Try it
How many lines in the records below contain the word "used"? Answer with the number only.

Given data
Lemma wrap_step_inverse j i st : 1 <= i <= n -> wrap_ok st ->
  wrap_ok (wrap_step (aes_keyexpand key) n j st i) /\
  unwrap_step (aes_keyexpand key) n j (wrap_step (aes_keyexpand key) n j st i) i = st.
Proof.
  intros Hi. destruct st as [a r]. intros (La & Ba & Lr & Br). cbn [fst snd] in *.
  unfold wrap_step. set (o := 8 * (i - 1)). set (t := len_bytes _).
  assert (Lt : length t = 8%nat) by apply length_len_bytes.
  assert (Hin : block16 (a ++ slice r o 8)).
  { split; [rewrite length_app, length_slice; lia|auto with bytes]. }
  pose proof (aes_encrypt_block16 _ _ Hkey Hin) as [Le Be].
  pose proof (aes_decrypt_encrypt _ _ Hkey Hin) as Hd.
  set (enc := aes_encrypt _ _) in *.
  assert (Lh : length (take 8 enc) = length t) by (rewrite length_take; lia).
  assert (Ld : len (drop 8 enc) = 8) by (unfold len; rewrite length_drop; lia).
  split.
  - unfold wrap_ok. cbn [fst snd]. unfold len. rewrite length_blit, length_xor_bytes by (done || lia).
    unfold len in Lr. splits; [lia|unfold t; auto with bytes|lia|auto with bytes].
  - assert (Es : slice (blit r o (drop 8 enc)) o 8 = drop 8 enc)
      by (rewrite <- Ld at 1; apply slice_blit_same; lia).
    unfold unwrap_step. fold o t. rewrite xor_bytes_cancel, Es, take_drop, Hd by done.
    rewrite take_app_length' by lia. rewrite drop_app_length' by lia. f_equal.
    rewrite blit_blit; [apply blit_slice; lia|lia|lia|].
    unfold len in Ld. rewrite length_slice; lia.
Qed.
(** [C39] The connection table stays well formed: in every state reachable from
    [tcp_init], for any inbound segments, socket calls, timer ticks and
    interleaving at the points where the lock is dropped, there are eight slots,
    no send buffer holds more than 8192 bytes and no receive buffer more than
    65535, a free slot is all zero and a used one is never CLOSED. *)
Theorem tcp_reachable_inv t : tcp_reachable t ->
  length (g_tcp t) = 8%nat /\
  forall i, 0 <= i < 8 ->
    snd_len (conn_at t i) <= 8192 /\ rx_len (conn_at t i) <= 65535 /\
    (used (conn_at t i) = false -> conn_at t i = no_conn) /\
    (used (conn_at t i) = true -> st (conn_at t i) <> TCP_CLOSED).
Proof.
  intros Hr. assert (Hinv : tcp_inv t).
  { induction Hr as [|e t t' _ IH Hs]; [|by eapply step_inv].
    split; [done|]. by apply Forall_replicate, no_conn_ok. }
  split; [by destruct Hinv|]. intros i _. exact (conn_at_ok t i Hinv).
Qed.

Lemma tcp_reachable_inv_witness :
  length (g_tcp (fst (net_tcp_listen tcp_init 80))) = 8%nat.
Proof.
  refine (proj1 (tcp_reachable_inv _ _)).
  apply (tcp_reach_step demo_env tcp_init); [constructor|].
  apply (step_listen _ _ 80 _ (snd (net_tcp_listen tcp_init 80))). by destruct (net_tcp_listen _ _).
Defined.

Lemma segment_roundtrip_witness : exists p,
  tcp_send_seg demo_env (demo_conn []) TF_ACK 8 101 demo_stream = Some [p] /\
  parse_seg (p_seg p) = Some (SegFields 30000 80 8 101 TF_ACK demo_stream).
Proof.
  destruct (segment_roundtrip demo_env (demo_conn []) TF_ACK 8 101 demo_stream) as (p & E & _ & Hp & _).
  - left. discriminate.
  - vm_compute. discriminate.
  - vm_compute. split; [discriminate|reflexivity].
  - check_bytes.
  - vm_compute. split; [discriminate|reflexivity].
  - vm_compute. split; [discriminate|reflexivity].
  - vm_compute. split; [discriminate|reflexivity].
  - vm_compute. split; [discriminate|reflexivity].
  - exists p. split; [exact E|exact Hp].
Defined.
(* ===== verification/Ipv6.v ===== *)
(** * IPv6 (kernel/net/ipv6.c)

    The neighbour cache, building and sending ICMPv6 messages, what the host
    does with the messages it receives, and stateless address configuration.
    Addresses are the 16 bytes of the packet. A received packet is a pointer
    into a larger buffer: the list is the memory from the pointer on, the length
    is passed beside it, and reads behind the length see what the buffer holds
    there. *)
From Stdlib Require Import ZArith Lia Bool.
From stdpp Require Import base list numbers option.
From S2P Require Import Prelude Tcp Nic.
#[local] Set Default Goal Selector "!".
Open Scope Z_scope.

Definition ICMP6_ECHO_REQUEST : Z := 128.
Definition ICMP6_ECHO_REPLY : Z := 129.
Definition ICMP6_RS : Z := 133.
Definition ICMP6_RA : Z := 134.
Definition ICMP6_NS : Z := 135.
Definition ICMP6_NA : Z := 136.
Definition ND6_CACHE : Z := 8.

Definition zeros (n : nat) : list Z := replicate n 0.
Definition IP6_ALL_NODES : list Z := [255; 2; 0; 0; 0; 0; 0; 0; 0; 0; 0; 0; 0; 0; 0; 1].
Definition IP6_ALL_ROUTERS : list Z := [255; 2; 0; 0; 0; 0; 0; 0; 0; 0; 0; 0; 0; 0; 0; 2].

Record nd6_ent := Nd6Ent { nd_ip : list Z; nd_mac : list Z; nd_valid : bool }.
Definition no_nd6 : nd6_ent := Nd6Ent (zeros 16) (zeros 6) false.

Record ip6 := Ip6 {
  g_ip6 : list Z; g_ip6_gw : list Z; g_ip6_ok : bool; g_mac6 : list Z;
  g_icmp6_id : Z; g_icmp6_seq : Z; g_ping6_hit : bool;
  g_nd6 : list nd6_ent;
  v6_rs_n : Z; v6_gave_up : bool; v6_last_rs : Z }.

Definition with_addr (s : ip6) (a gw : list Z) (ok : bool) : ip6 :=
  Ip6 a gw ok (g_mac6 s) (g_icmp6_id s) (g_icmp6_seq s) (g_ping6_hit s) (g_nd6 s)
    (v6_rs_n s) (v6_gave_up s) (v6_last_rs s).
Definition with_ping6 (s : ip6) (id seq : Z) (hit : bool) : ip6 :=
  Ip6 (g_ip6 s) (g_ip6_gw s) (g_ip6_ok s) (g_mac6 s) id seq hit (g_nd6 s)
    (v6_rs_n s) (v6_gave_up s) (v6_last_rs s).
Definition with_nd6 (s : ip6) (c : list nd6_ent) : ip6 :=
  Ip6 (g_ip6 s) (g_ip6_gw s) (g_ip6_ok s) (g_mac6 s) (g_icmp6_id s) (g_icmp6_seq s) (g_ping6_hit s) c
    (v6_rs_n s) (v6_gave_up s) (v6_last_rs s).
Definition with_rs (s : ip6) (n : Z) (gave_up : bool) (last : Z) : ip6 :=
  Ip6 (g_ip6 s) (g_ip6_gw s) (g_ip6_ok s) (g_mac6 s) (g_icmp6_id s) (g_icmp6_seq s) (g_ping6_hit s)
    (g_nd6 s) n gave_up last.

(** ** Addresses *)
Definition ip6_is_zero (a : list Z) : bool := forallb (fun b => b =? 0) a.
Definition ip6_eq (a b : list Z) : bool := bool_decide (a = b).
Definition ip6_is_multicast (a : list Z) : bool := a.[0] =? 255.

Definition ip6_iid_from_mac (mac : list Z) : list Z :=
  [Z.lxor (mac.[0]) 2; mac.[1]; mac.[2]; 255; 254; mac.[3]; mac.[4]; mac.[5]].

Definition ip6_linklocal (s : ip6) : list Z := [254; 128] ++ zeros 6 ++ ip6_iid_from_mac (g_mac6 s).

Definition ip6_solicited_node (a : list Z) : list Z :=
  [255; 2] ++ zeros 9 ++ [1; 255; a.[13]; a.[14]; a.[15]].

Definition ip6_mcast_mac (a : list Z) : list Z := [51; 51; a.[12]; a.[13]; a.[14]; a.[15]].

(** ** The neighbour cache *)
Fixpoint nd6_find (c : list nd6_ent) (ip : list Z) (i : Z) : option Z :=
  match c with
  | [] => None
  | n :: r => if nd_valid n && ip6_eq (nd_ip n) ip then Some i else nd6_find r ip (i + 1)
  end.

Definition nd6_at (s : ip6) (i : Z) : nd6_ent := nth (Z.to_nat i) (g_nd6 s) no_nd6.
Definition nd6_lookup (s : ip6) (ip : list Z) : option (list Z) :=
  match nd6_find (g_nd6 s) ip 0 with Some i => Some (nd_mac (nd6_at s i)) | None => None end.

Fixpoint nd6_free (c : list nd6_ent) (i : Z) : option Z :=
  match c with
  | [] => None
  | n :: r => if negb (nd_valid n) then Some i else nd6_free r (i + 1)
  end.

Definition nd6_store (s : ip6) (ip mac : list Z) : ip6 :=
  match nd6_find (g_nd6 s) ip 0 with
  | Some i => with_nd6 s (<[Z.to_nat i := Nd6Ent (nd_ip (nd6_at s i)) mac true]> (g_nd6 s))
  | None =>
    match nd6_free (g_nd6 s) 0 with
    | Some i => with_nd6 s (<[Z.to_nat i := Nd6Ent ip mac true]> (g_nd6 s))
    | None => s
    end
  end.

(** ** Sending *)
Definition ip6_header (src dst : list Z) (proto plen : Z) : list Z :=
  [96; 0; 0; 0] ++ be16_bytes plen ++ [proto; 64] ++ src ++ dst.

(** What [net_ipv6_deliver] is to the functions it is built from. *)
Definition deliver6 : Type := ip6 -> nic -> list Z -> Z -> res (ip6 * nic).

(** The frame buffers hold 1500 bytes of payload. A packet to ourselves that no
    cache entry claims is delivered on the spot. *)
Definition ip6_send (deliver : deliver6) (e : nenv) (s : ip6) (n : nic) (dst : list Z) (proto : Z)
    (payload : list Z) : res (ip6 * nic * Z) :=
  let plen := len payload in
  let frame mac :=
    if 1500 <? plen then Oob
    else
      let f := mac ++ g_mac6 s ++ [134; 221] ++ ip6_header (g_ip6 s) dst proto plen ++ payload in
      let r := nic_send (tx_done e) n f in
      Ok (s, fst r, snd r) in
  if ip6_is_multicast dst then frame (ip6_mcast_mac dst)
  else
    match nd6_lookup s dst with
    | Some mac => frame mac
    | None =>
      if ip6_eq dst (g_ip6 s) then
        if 1500 <? plen then Oob
        else
          let h := ip6_header (g_ip6 s) dst proto plen ++ payload in
          let* r := deliver s n (h ++ zeros (1540 - length h)) (u16 (40 + plen)) in
          Ok (fst r, snd r, 0)
      else frame (ip6_mcast_mac dst)
    end.

Definition icmp6_pseudo (src dst : list Z) (total : Z) : list Z :=
  src ++ dst ++ zeros 4 ++ be16_bytes total ++ [0; 58].

(** The message buffer has room for 312 bytes after the header. *)
Definition icmp6_message (s : ip6) (dst : list Z) (kind code : Z) (param data : list Z) : list Z :=
  let total := u16 (8 + len data) in
  let chk := net_csum (icmp6_pseudo (g_ip6 s) dst total ++ [kind; code; 0; 0] ++ param ++ data) in
  [kind; code] ++ be16_bytes chk ++ param ++ data.

Definition icmp6_send (deliver : deliver6) (e : nenv) (s : ip6) (n : nic) (dst : list Z) (kind code : Z)
    (param data : list Z) : res (ip6 * nic * Z) :=
  if 312 <? len data then Oob
  else ip6_send deliver e s n dst 58 (icmp6_message s dst kind code param data).

(** ** Router advertisements *)
(** The options: whether the one at [opt] configures the address, and the
    offset of the next. *)
Definition prefix_option (m : list Z) (opt : Z) : bool :=
  (m.[opt] =? 3) && (4 <=? m.[opt + 1]) && (m.[opt + 2] =? 64) && negb (Z.land (m.[opt + 3]) 64 =? 0).

(** One round per option; an option of length 0 is met again and again. *)
Fixpoint ra_options (fuel : nat) (s : ip6) (m : list Z) (mlen : Z) (src : list Z) (opt : Z) : res ip6 :=
  if opt + 4 <=? mlen then
    match fuel with
    | O => Starved
    | S fuel =>
      if prefix_option m opt then
        let* p := rd_bytes m (opt + 16) 8 in
        Ok (with_addr s (p ++ ip6_iid_from_mac (g_mac6 s)) src true)
      else ra_options fuel s m mlen src (u16 (opt + u16 (m.[opt + 1] * 8)))
    end
  else Ok s.

(** Every option takes at least 8 of at most 65535 bytes. *)
Definition ra_fuel : nat := Z.to_nat 8192.

Definition ra_handle (s : ip6) (m : list Z) (mlen : Z) (src : list Z) : res ip6 :=
  let s := if (24 <=? mlen) && (m.[16] =? 1) && (m.[17] =? 1) then nd6_store s src (slice m 18 6) else s in
  if g_ip6_ok s then Ok s else ra_options ra_fuel s m mlen src 16.

(** ** Inbound *)
Definition icmp6_handle (deliver : deliver6) (e : nenv) (s : ip6) (n : nic) (m : list Z) (mlen : Z)
    (src : list Z) : res (ip6 * nic) :=
  if mlen <? 8 then Ok (s, n)
  else
    let kind := m.[0] in
    if kind =? ICMP6_ECHO_REQUEST then
      let blen := if 8 <? mlen then mlen - 8 else 0 in
      let blen := if 56 <? blen then 56 else blen in
      let* r := icmp6_send deliver e s n src ICMP6_ECHO_REPLY 0 (slice m 4 4) (slice m 8 blen) in
      Ok (fst (fst r), snd (fst r))
    else if kind =? ICMP6_ECHO_REPLY then
      if (m.[4] =? u8 (Z.shiftr (g_icmp6_id s) 8)) && (m.[5] =? Z.land (g_icmp6_id s) 255)
         && (m.[6] =? u8 (Z.shiftr (g_icmp6_seq s) 8)) && (m.[7] =? Z.land (g_icmp6_seq s) 255)
      then Ok (with_ping6 s (g_icmp6_id s) (g_icmp6_seq s) true, n)
      else Ok (s, n)
    else if kind =? ICMP6_RA then
      let* s := ra_handle s m mlen src in Ok (s, n)
    else if kind =? ICMP6_NA then
      if 32 <=? mlen then Ok (nd6_store s src (slice m 26 6), n) else Ok (s, n)
    else if kind =? ICMP6_NS then
      if g_ip6_ok s && (24 <=? mlen) && (memcmp (slice m 8 16) (g_ip6 s) =? 0) then
        let* r := icmp6_send deliver e s n src ICMP6_NA 0 [32; 0; 0; 0]
                    (g_ip6 s ++ [2; 1] ++ g_mac6 s) in
        Ok (fst (fst r), snd (fst r))
      else Ok (s, n)
    else Ok (s, n).

(** The payload's length: the header's, cut to what arrived. *)
Definition ip6_plen (h : list Z) (hlen : Z) : Z :=
  let plen := u16 (Z.lor (Z.shiftl (h.[4]) 8) (h.[5])) in
  if hlen <? 40 + plen then u16 (hlen - 40) else plen.

(** Delivering can send, and sending to ourselves delivers: [fuel] bounds the
    nesting, and two levels are enough. *)
Fixpoint net_ipv6_deliver (fuel : nat) (e : nenv) (s : ip6) (n : nic) (h : list Z) (hlen : Z)
    : res (ip6 * nic) :=
  match fuel with
  | O => Starved
  | S fuel =>
    if hlen <? 40 then Ok (s, n)
    else if negb (Z.shiftr (h.[0]) 4 =? 6) then Ok (s, n)
    else
      let src := slice h 8 16 in
      let dst := slice h 24 16 in
      let mine := (g_ip6_ok s && ip6_eq dst (g_ip6 s)) || ip6_eq dst IP6_ALL_NODES || ip6_is_multicast dst in
      if negb mine && negb (ip6_eq dst (g_ip6 s)) then Ok (s, n)
      else if h.[6] =? 58 then icmp6_handle (net_ipv6_deliver fuel e) e s n (drop 40 h) (ip6_plen h hlen) src
      else Ok (s, n)
  end.

(** ** The public operations *)
Definition ndp_send_rs (e : nenv) (s : ip6) (n : nic) : res (ip6 * nic) :=
  let zero := with_addr s (zeros 16) (g_ip6_gw s) true in
  let* r := icmp6_send (net_ipv6_deliver 2 e) e zero n IP6_ALL_ROUTERS ICMP6_RS 0 [0; 0; 0; 0] [] in
  Ok (with_addr (fst (fst r)) (g_ip6 s) (g_ip6_gw (fst (fst r))) (g_ip6_ok s), snd (fst r)).

Definition net_ipv6_poll (e : nenv) (s : ip6) (n : nic) : res (ip6 * nic) :=
  if v6_gave_up s || g_ip6_ok s then Ok (s, n)
  else if negb (v6_last_rs s =? 0) && (u64 (ticks e - v6_last_rs s) <? MS_TO_TICKS 1000) then Ok (s, n)
  else
    let s := with_rs s (v6_rs_n s) (v6_gave_up s) (ticks e) in
    if v6_rs_n s <? 3 then
      let* r := ndp_send_rs e s n in
      Ok (with_rs (fst r) (v6_rs_n (fst r) + 1) (v6_gave_up (fst r)) (v6_last_rs (fst r)), snd r)
    else Ok (with_rs s (v6_rs_n s) true (v6_last_rs s), n).

(** [net_icmp6_ping] up to its waiting loop: the echo request. *)
Definition net_icmp6_ping_begin (e : nenv) (s : ip6) (n : nic) (a : list Z) : res (ip6 * nic * Z) :=
  if negb (g_ip6_ok s) && negb (ip6_eq a (g_ip6 s)) && ip6_is_zero a then Ok (s, n, -1)
  else
    let s := with_ping6 s (u16 (Z.lxor (ticks e) (u16 (mac6_at e)))) (u16 (g_icmp6_seq s + 1)) false in
    let body := (fun i => 64 + i) <$> seqZ 0 32 in
    let p := [u8 (Z.shiftr (g_icmp6_id s) 8); Z.land (g_icmp6_id s) 255;
              u8 (Z.shiftr (g_icmp6_seq s) 8); Z.land (g_icmp6_seq s) 255] in
    let* r := icmp6_send (net_ipv6_deliver 2 e) e s n a ICMP6_ECHO_REQUEST 0 p body in
    Ok (fst (fst r), snd (fst r), if snd r =? 0 then 0 else -1).

Definition net_ipv6_ready (s : ip6) : bool := g_ip6_ok s.
Definition net_ipv6_addrs (s : ip6) : list Z * list Z := (g_ip6 s, g_ip6_gw s).

(** The neighbour cache keeps what it has. *)
Definition net_ipv6_init (s : ip6) (mac : list Z) : ip6 :=
  Ip6 (zeros 16) (zeros 16) false mac 0 0 false (g_nd6 s) 0 false 0.

(** Static initialization. *)
Definition ip6_boot : ip6 := Ip6 (zeros 16) (zeros 16) false (zeros 6) 0 0 false (replicate 8 no_nd6) 0 false 0.

(** * The checksum *)

Lemma length_zeros n : length (zeros n) = n.
Proof. apply length_replicate. Qed.
Lemma bytes_zeros n : bytes (zeros n).
Proof. by apply bytes_replicate. Qed.
#[export] Hint Resolve bytes_zeros : bytes.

Output for this exercise
3